Young Green (Jong Groen) is the youth organisation of Groen, the Green party in Flanders and Brussels.

==Origins==
Jong Groen has grown out of local groups of young Groen members, active since the late eighties and early nineties. These local groups started coordinated action in 1996. In 1998 Jong Groen was officially founded.

==Organisational structure==
Though Jong Groen is fully integrated into the party (shared membership and shared offices) and subscribes to the same principles and goals, it is politically and organisationally independent.
Jong Groen has now grown into an organisation with around 1000 members, organised in 37 local groups in Flanders and Brussels. The national organisation consists of the Jong Groen Congress, the assembly of all members that decides on the organisation's statutes and its program, and also elects the Board and the spokespersons; the Jong Groen Council, where the representatives of the local groups meet and take a stance on concrete issues; and the Jong Groen Board, which consists of four elected board members, up to three spokespersons and the chairperson of the Jong Groen Council, and which is responsible for running the organisation.
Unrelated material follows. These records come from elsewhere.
(** * Parallel ZIP archiver: ordered packing and bounded unpacking

    A shallow embedding of [archiver.ZipParallelAll], [archiver.UnzipParallelAll]
    and [archiver.ensureInside], together with the part of Go's [path/filepath]
    (Unix flavour) that they call. *)

From Stdlib Require Import ZArith Ascii String List Lia Permutation.
From stdpp Require Import base option list strings gmap sorting.

Local Open Scope Z_scope.
Local Open Scope string_scope.
Local Open Scope list_scope.

(** Go's [error] values are carried by their message; [None] is [nil]. *)
Definition error : Type := string.

(* ===================================================================== *)
(** * Strings and [path/filepath] on Unix                                *)
(* ===================================================================== *)

Module Filepath.

Definition chars (s : string) : list ascii := list_ascii_of_string s.
Definition str (l : list ascii) : string := string_of_list_ascii l.

(** [os.PathSeparator] *)
Definition Separator : ascii := "/"%char.
Definition PathSeparator : string := String Separator EmptyString.

Definition isSep (c : ascii) : bool := bool_decide (c = Separator).
Definition isDot (c : ascii) : bool := bool_decide (c = "."%char).

(** [strings.HasPrefix s prefix] *)
Fixpoint HasPrefix (s prefix : string) : bool :=
  match prefix, s with
  | EmptyString, _ => true
  | String _ _, EmptyString => false
  | String p prefix', String c s' =>
      if bool_decide (c = p) then HasPrefix s' prefix' else false
  end.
Jong Groen is a member-organisation of the Federation of Young European Greens.

==Activities==
Jong Groen organises actions and runs campaigns on a wide range of issues: a CO_{2}-energy tax, open source software in schools, animal rights, green energy, public transport, education, employment, etc. Also, its working groups try to look at most of these issues from the vantage point of young people and try to formulate new ideas. Forum weekends and summercamps are the high points of the year: they are an opportunity for young greens in Flanders and Brussels to get to know each other, to discuss, to find inspiration for new actions and simply to have fun.

== Controversies ==
On 3 April 2023 Jong Groen caused controversy after Groen was polled badly. It claimed the party had too much "old white" people. Certain members of Groen felt offended by this. On Twitter, several people claimed the movement propagated pure racism whereas others said Jong Groen was hypocritical since most of its members were white people from the upper middle class.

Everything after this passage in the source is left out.